When and how did you get into graffiti?

  • I started getting interested in graffiti around 86-87 when Style Wars was broadcasted on Swedish television for the first time. I was too young to get up on any walls at this time, but did my first sketches and started break dancing with my friends early. It took me a few more years to get to start bombing and a few more months to also start painting. Since then I’ve been active except for a few years when I was too deep into the music industry to really have the time to paint. The last three years I’ve been going even harder than when I started. Today I’m doing tags at least a few times every week and is usually painting during the weekends.

How did you develop your style?

  • I’m still developing. I don’t really think there’s such a thing as a fully developed style. I just continue where I stopped last time. Every piece and every sketch is a step in a certain direction, more than an example of my style. I like to be able to do a piece at a wall without a sketch on paper so I tend to keep my style pretty simple. I do pieces mostly because I can hang out with my friends doing it – tagging is my more real part of the scene. And when I do tags – I mostly just put up my signature the exact same style as always. I’m not a fan of doing different styles when it comes to tags, I just wanna put up my logo, my trademark, everywhere.

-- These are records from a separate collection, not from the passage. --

(* ===== verification/SchedulerApiSafety.v ===== *)
(** * scheduler: the handlers report what is there, and demos stay demos

    The in-memory dial queue answers like the durable one; the progress of a
    campaign counts every row once; a demo dispatch, composed with the telephony
    adapter, reaches the mock provider only. *)

From S2P Require Import Prelude GoTime Float64 Kv GoStrings DialQueue Compliance RateLimit Dispatcher.
From S2P Require Import DispatcherSafety DispatcherQueue Picker TelStore Limiter Routing RoutingSafety Webhook SchedulerApi.

Open Scope Z_scope.

(** ** The two dial queues *)

#[export] Program Instance fake_queue_laws : DialQueueLaws FakeQueue.t.
Next Obligation.
  intros f c now rows. simpl. unfold FakeQueue.PendingRows. intros [= <-].
  apply Forall_forall. intros r Hr. apply list_elem_of_In, filter_In in Hr as [_ Hr].
  unfold Pgkv.due in Hr. go_bool. auto.
Qed.

(** The in-memory queue holds the rows of a well-formed durable queue. *)
Record same_rows (p : kv DialRow) (f : FakeQueue.t) : Prop := {
  sr_up : kv_up p = true;
  sr_keys : NoDup (kv_rows p).*1;
  sr_ids : Forall (fun kr => row_ID kr.2 = kr.1) (kv_rows p);
  sr_rows : FakeQueue.rows f = kv_map p
}.

Lemma same_rows_perm p f : same_rows p f -> FakeQueue.AllRows f ≡ₚ (kv_rows p).*2.
Proof.
  intros [_ Hk _ Hr]. unfold FakeQueue.AllRows. rewrite Hr. unfold kv_map. by rewrite (map_to_list_to_map (kv_rows p)).
Qed.
(* ===== verification/Calendar.v ===== *)
(** * The Gregorian calendar of time.Format

    Days since 1970-01-01 as year, month and day, and the layouts "2006-01-02"
    and "2006-01" of [time.Time.Format].  A formatted date names one day. *)

From stdpp Require Import pretty.
From S2P Require Import Prelude GoTime GoStrings.

Open Scope Z_scope.

(** Years are counted from March, so that the leap day is the last of its year;
    an era is four hundred of them. *)
Definition civil (day : Z) : Z * Z * Z :=
  let z := day + 719468 in
  let era := z / 146097 in
  let doe := z mod 146097 in
  let yoe := (doe - doe / 1460 + doe / 36524 - doe / 146096) / 365 in
  let doy := doe - (365 * yoe + yoe / 4 - yoe / 100) in
  let mp := (5 * doy + 2) / 153 in
  let d := doy - (153 * mp + 2) / 5 + 1 in
  let m := if mp <? 10 then mp + 3 else mp - 9 in
  let y := yoe + era * 400 in
  (if m <=? 2 then y + 1 else y, m, d).

(** The day of a date. *)
Definition day_of (y m d : Z) : Z :=
  let y := if m <=? 2 then y - 1 else y in
  let era := y / 400 in
  let yoe := y mod 400 in
  let doy := (153 * (if m <=? 2 then m + 9 else m - 3) + 2) / 5 + d - 1 in
  era * 146097 + (yoe * 365 + yoe / 4 - yoe / 100 + doy) - 719468.

Lemma yoe_range doe :
  0 <= doe < 146097 ->
  let yoe := (doe - doe / 1460 + doe / 36524 - doe / 146096) / 365 in
  0 <= yoe < 400 /\ 0 <= doe - (365 * yoe + yoe / 4 - yoe / 100) <= 365.
Proof. intros H yoe. subst yoe. Z.div_mod_to_equations. lia. Qed.

Lemma month_range doy :
  0 <= doy <= 365 -> let mp := (5 * doy + 2) / 153 in
  0 <= mp <= 11 /\ 0 <= doy - (153 * mp + 2) / 5 <= 30.
Proof. intros H mp. subst mp. Z.div_mod_to_equations. lia. Qed.

Lemma civil_range day : let '(_, m, d) := civil day in 1 <= m <= 12 /\ 1 <= d <= 31.
Proof.
  unfold civil. pose proof (yoe_range ((day + 719468) mod 146097)) as Hy. cbv zeta in *.
  set (doe := (day + 719468) mod 146097) in *. set (yoe := (_ - _ + _ - _) / 365) in *.
  destruct Hy as [Hy Hd]; [subst doe; apply Z.mod_pos_bound; lia|].
  pose proof (month_range _ Hd) as Hm. cbv zeta in Hm. set (mp := (5 * _ + 2) / 153) in *.
  destruct (Z.ltb_spec mp 10); lia.
Qed.

Lemma civil_year day : - 719468 <= day -> 0 <= (civil day).1.1.
Proof.
  intros H. unfold civil. pose proof (yoe_range ((day + 719468) mod 146097)) as Hy. cbv zeta in *.
  set (doe := (day + 719468) mod 146097) in *. set (yoe := (_ - _ + _ - _) / 365) in *.
  destruct Hy as [Hy _]; [subst doe; apply Z.mod_pos_bound; lia|].
  assert (0 <= (day + 719468) / 146097) by (apply Z.div_pos; lia).
  simpl. destruct (_ <=? 2); lia.
Qed.

(** The date of a day is its date: [day_of] takes it back. *)
Lemma day_of_civil day : let '(y, m, d) := civil day in day_of y m d = day.
Proof.
  unfold civil, day_of. pose proof (yoe_range ((day + 719468) mod 146097)) as Hy. cbv zeta in *.
  pose proof (Z.div_mod (day + 719468) 146097 ltac:(lia)) as Hdm.
  set (era := (day + 719468) / 146097) in *.
  set (doe := (day + 719468) mod 146097) in *. set (yoe := (_ - _ + _ - _) / 365) in *.
  destruct Hy as [Hy Hd]; [subst doe; apply Z.mod_pos_bound; lia|].
  pose proof (month_range _ Hd) as Hm. cbv zeta in Hm. set (mp := (5 * _ + 2) / 153) in *.
  assert (Hy' : forall m, m = (if mp <? 10 then mp + 3 else mp - 9) ->
    (if m <=? 2 then (if m <=? 2 then yoe + era * 400 + 1 else yoe + era * 400) - 1
     else if m <=? 2 then yoe + era * 400 + 1 else yoe + era * 400) = yoe + era * 400 /\
    (if m <=? 2 then m + 9 else m - 3) = mp).
  { intros m ->. destruct (Z.ltb_spec mp 10); [destruct (Z.leb_spec (mp + 3) 2)|destruct (Z.leb_spec (mp - 9) 2)]; lia. }
  destruct (Hy' _ eq_refl) as [-> ->].
  rewrite (Z.div_add _ _ 400), (Z.mod_add _ _ 400) by lia. rewrite (Z.div_small yoe), (Z.mod_small yoe) by lia. lia.
Qed.

(** ** Layouts *)

Definition pad2 (n : Z) : string := if n <? 10 then "0" +:+ pretty n else pretty n.

(** Four digits at least, with the sign in front. *)
Definition pad4 (n : Z) : string :=
  let s := pretty (Z.to_nat (Z.abs n)) in
  (if (n <? 0)%Z then "-" else "")%string +:+ zeros (4 - String.length s) +:+ s.

(** [t.Format("2006-01-02")] and [t.Format("2006-01")] of a time whose location
    is [off] seconds east of UTC. *)
Definition format_day (t off : Z) : string :=
  let '(y, m, d) := civil ((unix t + off) / 86400) in
  (pad4 y +:+ "-" +:+ pad2 m +:+ "-" +:+ pad2 d)%string.
Definition format_month (t off : Z) : string :=
  let '(y, m, _) := civil ((unix t + off) / 86400) in (pad4 y +:+ "-" +:+ pad2 m)%string.

Example format_2026 : format_day (1779098400 * second) 0 = "2026-05-18"%string.
Proof. vm_compute. reflexivity. Qed.
Example format_leap : format_day (951782400 * second) 0 = "2000-02-29"%string.
Proof. vm_compute. reflexivity. Qed.
Example format_zero : format_day time_zero 0 = "0001-01-01"%string.
Proof. vm_compute. reflexivity. Qed.
Example format_evening : format_day (1779132600 * second) 0 = "2026-05-18"%string /\
  format_day (1779132600 * second) 19800 = "2026-05-19"%string.
Proof. vm_compute. done. Qed.

(** A two-digit text and its value, checked for every month and day. *)
Definition pad2_ok (n : Z) : bool :=
  match pad2 n with
  | String a (String b EmptyString) =>
      n =? 10 * (Z.of_N (Ascii.N_of_ascii a) - 48) + (Z.of_N (Ascii.N_of_ascii b) - 48)
  | _ => false
  end.

Lemma pad2_cases n : 1 <= n <= 31 -> exists a b, pad2 n = String a (String b EmptyString) /\
  n = 10 * (Z.of_N (Ascii.N_of_ascii a) - 48) + (Z.of_N (Ascii.N_of_ascii b) - 48).
Proof.
  intros Hn. assert (Hall : forallb pad2_ok (seqZ 1 31) = true) by (vm_compute; reflexivity).
  assert (Hok : pad2_ok n = true).
  { rewrite forallb_forall in Hall. apply Hall, list_elem_of_In, elem_of_seqZ. lia. }
  unfold pad2_ok in Hok. destruct (pad2 n) as [|a [|b [|]]]; try done. exists a, b. by apply Z.eqb_eq in Hok.
Qed.

Lemma pad4_inj a b : 0 <= a -> 0 <= b -> pad4 a = pad4 b -> a = b.
Proof.
  intros Ha Hb. unfold pad4. destruct (Z.ltb_spec a 0); [lia|]. destruct (Z.ltb_spec b 0); [lia|]. simpl.
  intros E. apply zeros_inj in E. lia.
Qed.

Lemma append_same_length a b c d :
  String.length c = String.length d -> (a +:+ c)%string = (b +:+ d)%string -> a = b /\ c = d.
Proof.
  intros Hl E. apply (f_equal String.list_ascii_of_string) in E. rewrite !list_ascii_append in E.
  apply app_inj_2 in E as [E1 E2]; [|by rewrite !length_list_ascii].
  by split; [rewrite <- (string_of_list_of_string a), E1, string_of_list_of_string
            |rewrite <- (string_of_list_of_string c), E2, string_of_list_of_string].
Qed.

(** Since the year 0, two times are formatted alike just when they fall on the
    same day of their locations. *)
Lemma format_day_inj t off t' off' :
  - 719468 <= (unix t + off) / 86400 -> - 719468 <= (unix t' + off') / 86400 ->
  format_day t off = format_day t' off' <-> (unix t + off) / 86400 = (unix t' + off') / 86400.
Proof.
  unfold format_day. set (n := (unix t + off) / 86400). set (n' := (unix t' + off') / 86400). intros Hn Hn'.
  split; [|by intros ->]. pose proof (civil_range n) as Hr. pose proof (civil_range n') as Hr'.
  pose proof (day_of_civil n) as Hd. pose proof (day_of_civil n') as Hd'.
  pose proof (civil_year n Hn) as Hy. pose proof (civil_year n' Hn') as Hy'.
  destruct (civil n) as [[y m] d], (civil n') as [[y' m'] d']. simpl in Hy, Hy'.
  destruct (pad2_cases m) as (a1 & b1 & Em & Vm); [lia|]. destruct (pad2_cases d) as (a2 & b2 & Ed & Vd); [lia|].
  destruct (pad2_cases m') as (a3 & b3 & Em' & Vm'); [lia|]. destruct (pad2_cases d') as (a4 & b4 & Ed' & Vd'); [lia|].
  rewrite Em, Ed, Em', Ed'. intros E. apply append_same_length in E as [E1 E2]; [|done].
  apply pad4_inj in E1; [|lia..]. injection E2 as -> -> -> ->. congruence.
Qed.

You’re doing more work connected to graffiti than the actual painting – tell us a little about this…

  • I run the YouTube-channel and Instagram-account TagsAndThrows and I’ve been documenting the tagging part of graffiti for a long time. I’ve got at least 200.000 photos of tags and I’ve released a few movies about this part of the culture. I’m also doing a lot of graffiti workshops in my hometown of Stockholm and I’m involved in different projects connected to graffiti.